▶ TASK OBJECTIVE: Repeat the stretch of entries below from the line with "destruct (JsVal_eq_dec v" through the line with "SPACE and NBSP. *)". Include both ends and add nothing.

---------- PROVIDED DATA ----------

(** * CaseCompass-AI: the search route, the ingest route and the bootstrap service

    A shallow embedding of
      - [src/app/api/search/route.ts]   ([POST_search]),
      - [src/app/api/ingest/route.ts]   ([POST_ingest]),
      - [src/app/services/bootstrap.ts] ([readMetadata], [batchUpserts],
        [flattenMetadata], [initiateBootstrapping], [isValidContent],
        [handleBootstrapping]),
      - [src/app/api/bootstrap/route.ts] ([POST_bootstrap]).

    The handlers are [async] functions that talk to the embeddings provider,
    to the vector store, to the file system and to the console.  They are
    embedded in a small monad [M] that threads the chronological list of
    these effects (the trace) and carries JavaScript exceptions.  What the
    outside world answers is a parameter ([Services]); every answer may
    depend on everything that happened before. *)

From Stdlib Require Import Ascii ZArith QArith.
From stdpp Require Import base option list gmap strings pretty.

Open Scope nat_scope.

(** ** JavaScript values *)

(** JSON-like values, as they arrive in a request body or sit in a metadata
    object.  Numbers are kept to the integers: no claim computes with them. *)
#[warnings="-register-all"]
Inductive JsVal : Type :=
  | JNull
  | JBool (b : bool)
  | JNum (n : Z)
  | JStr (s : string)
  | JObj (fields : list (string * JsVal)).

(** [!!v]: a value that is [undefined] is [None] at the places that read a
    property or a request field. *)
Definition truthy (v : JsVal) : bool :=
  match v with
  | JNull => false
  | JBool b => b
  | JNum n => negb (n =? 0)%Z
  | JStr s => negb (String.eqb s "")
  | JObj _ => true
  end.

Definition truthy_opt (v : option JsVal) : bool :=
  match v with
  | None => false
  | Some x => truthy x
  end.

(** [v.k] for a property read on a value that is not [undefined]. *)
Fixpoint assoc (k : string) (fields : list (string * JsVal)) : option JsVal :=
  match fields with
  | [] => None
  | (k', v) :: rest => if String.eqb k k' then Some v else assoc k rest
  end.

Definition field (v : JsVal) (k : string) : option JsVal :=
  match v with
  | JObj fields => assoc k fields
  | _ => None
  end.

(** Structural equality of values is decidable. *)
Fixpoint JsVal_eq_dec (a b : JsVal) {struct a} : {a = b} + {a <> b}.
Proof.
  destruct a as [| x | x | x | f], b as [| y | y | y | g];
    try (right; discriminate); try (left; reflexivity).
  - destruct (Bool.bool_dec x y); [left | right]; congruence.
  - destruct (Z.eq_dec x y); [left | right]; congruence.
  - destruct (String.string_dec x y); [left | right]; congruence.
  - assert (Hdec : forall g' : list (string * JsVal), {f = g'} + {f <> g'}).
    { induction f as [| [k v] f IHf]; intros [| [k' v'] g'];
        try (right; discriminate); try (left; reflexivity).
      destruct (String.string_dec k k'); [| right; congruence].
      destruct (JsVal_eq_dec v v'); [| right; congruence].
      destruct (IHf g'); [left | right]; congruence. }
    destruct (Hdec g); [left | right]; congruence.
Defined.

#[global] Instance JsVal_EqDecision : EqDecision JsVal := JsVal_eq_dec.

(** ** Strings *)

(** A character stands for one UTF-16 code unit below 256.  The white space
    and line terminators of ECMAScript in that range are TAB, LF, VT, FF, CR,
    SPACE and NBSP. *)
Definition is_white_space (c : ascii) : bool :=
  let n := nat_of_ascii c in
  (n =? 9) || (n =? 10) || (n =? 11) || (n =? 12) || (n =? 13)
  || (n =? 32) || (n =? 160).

----------
---------- PROVIDED DATA ----------

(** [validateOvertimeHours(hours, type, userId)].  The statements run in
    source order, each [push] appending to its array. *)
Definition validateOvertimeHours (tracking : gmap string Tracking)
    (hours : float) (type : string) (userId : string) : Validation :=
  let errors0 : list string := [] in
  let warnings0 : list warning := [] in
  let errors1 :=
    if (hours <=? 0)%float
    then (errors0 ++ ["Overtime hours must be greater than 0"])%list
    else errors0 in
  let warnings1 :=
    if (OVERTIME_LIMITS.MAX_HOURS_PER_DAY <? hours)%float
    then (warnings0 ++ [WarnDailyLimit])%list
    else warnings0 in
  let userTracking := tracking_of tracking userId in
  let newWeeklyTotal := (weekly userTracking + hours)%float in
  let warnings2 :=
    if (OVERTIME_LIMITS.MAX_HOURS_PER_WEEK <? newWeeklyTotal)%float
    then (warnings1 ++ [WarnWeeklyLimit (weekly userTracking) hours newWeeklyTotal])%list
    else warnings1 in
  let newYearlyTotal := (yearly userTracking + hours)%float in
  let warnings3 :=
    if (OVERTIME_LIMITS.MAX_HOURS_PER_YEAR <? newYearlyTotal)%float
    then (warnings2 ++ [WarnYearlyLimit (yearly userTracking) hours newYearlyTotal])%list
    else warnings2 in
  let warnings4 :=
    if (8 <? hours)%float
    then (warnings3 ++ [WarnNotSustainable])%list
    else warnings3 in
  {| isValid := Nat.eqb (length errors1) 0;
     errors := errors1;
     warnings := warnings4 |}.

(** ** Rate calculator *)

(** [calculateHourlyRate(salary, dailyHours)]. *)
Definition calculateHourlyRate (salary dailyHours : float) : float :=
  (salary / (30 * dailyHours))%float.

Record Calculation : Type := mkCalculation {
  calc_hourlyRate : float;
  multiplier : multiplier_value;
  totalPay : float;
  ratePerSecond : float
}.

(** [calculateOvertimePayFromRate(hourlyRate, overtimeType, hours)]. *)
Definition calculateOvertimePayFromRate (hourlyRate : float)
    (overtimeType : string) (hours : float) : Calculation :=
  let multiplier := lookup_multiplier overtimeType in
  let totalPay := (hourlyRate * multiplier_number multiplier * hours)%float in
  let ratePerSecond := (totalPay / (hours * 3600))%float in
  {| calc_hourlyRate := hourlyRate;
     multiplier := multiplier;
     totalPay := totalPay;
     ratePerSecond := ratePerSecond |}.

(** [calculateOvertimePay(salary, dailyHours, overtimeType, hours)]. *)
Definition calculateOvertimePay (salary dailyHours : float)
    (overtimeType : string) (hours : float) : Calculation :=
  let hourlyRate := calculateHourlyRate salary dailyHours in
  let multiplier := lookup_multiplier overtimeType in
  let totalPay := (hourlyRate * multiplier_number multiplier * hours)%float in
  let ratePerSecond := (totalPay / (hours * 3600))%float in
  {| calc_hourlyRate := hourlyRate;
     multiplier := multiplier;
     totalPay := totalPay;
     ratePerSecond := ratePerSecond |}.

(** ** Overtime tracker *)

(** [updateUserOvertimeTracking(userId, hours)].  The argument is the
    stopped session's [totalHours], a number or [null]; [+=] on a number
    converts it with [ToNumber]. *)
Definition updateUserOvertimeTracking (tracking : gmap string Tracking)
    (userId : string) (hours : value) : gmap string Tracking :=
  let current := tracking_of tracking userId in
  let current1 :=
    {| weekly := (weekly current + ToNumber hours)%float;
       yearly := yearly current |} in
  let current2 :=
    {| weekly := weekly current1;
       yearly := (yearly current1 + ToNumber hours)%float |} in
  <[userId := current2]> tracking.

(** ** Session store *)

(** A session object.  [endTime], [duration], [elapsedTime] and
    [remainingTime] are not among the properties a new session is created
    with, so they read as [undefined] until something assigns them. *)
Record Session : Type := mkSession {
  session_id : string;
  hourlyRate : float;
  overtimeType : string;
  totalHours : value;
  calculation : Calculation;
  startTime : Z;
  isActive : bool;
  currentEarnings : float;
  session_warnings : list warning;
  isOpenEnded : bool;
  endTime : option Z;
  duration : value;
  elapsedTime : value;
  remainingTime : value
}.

----------

▶ WRITTEN RESPONSE:
      destruct (JsVal_eq_dec v v'); [| right; congruence].
      destruct (IHf g'); [left | right]; congruence. }
    destruct (Hdec g); [left | right]; congruence.
Defined.

#[global] Instance JsVal_EqDecision : EqDecision JsVal := JsVal_eq_dec.

(** ** Strings *)

(** A character stands for one UTF-16 code unit below 256.  The white space
    and line terminators of ECMAScript in that range are TAB, LF, VT, FF, CR,
    SPACE and NBSP. *)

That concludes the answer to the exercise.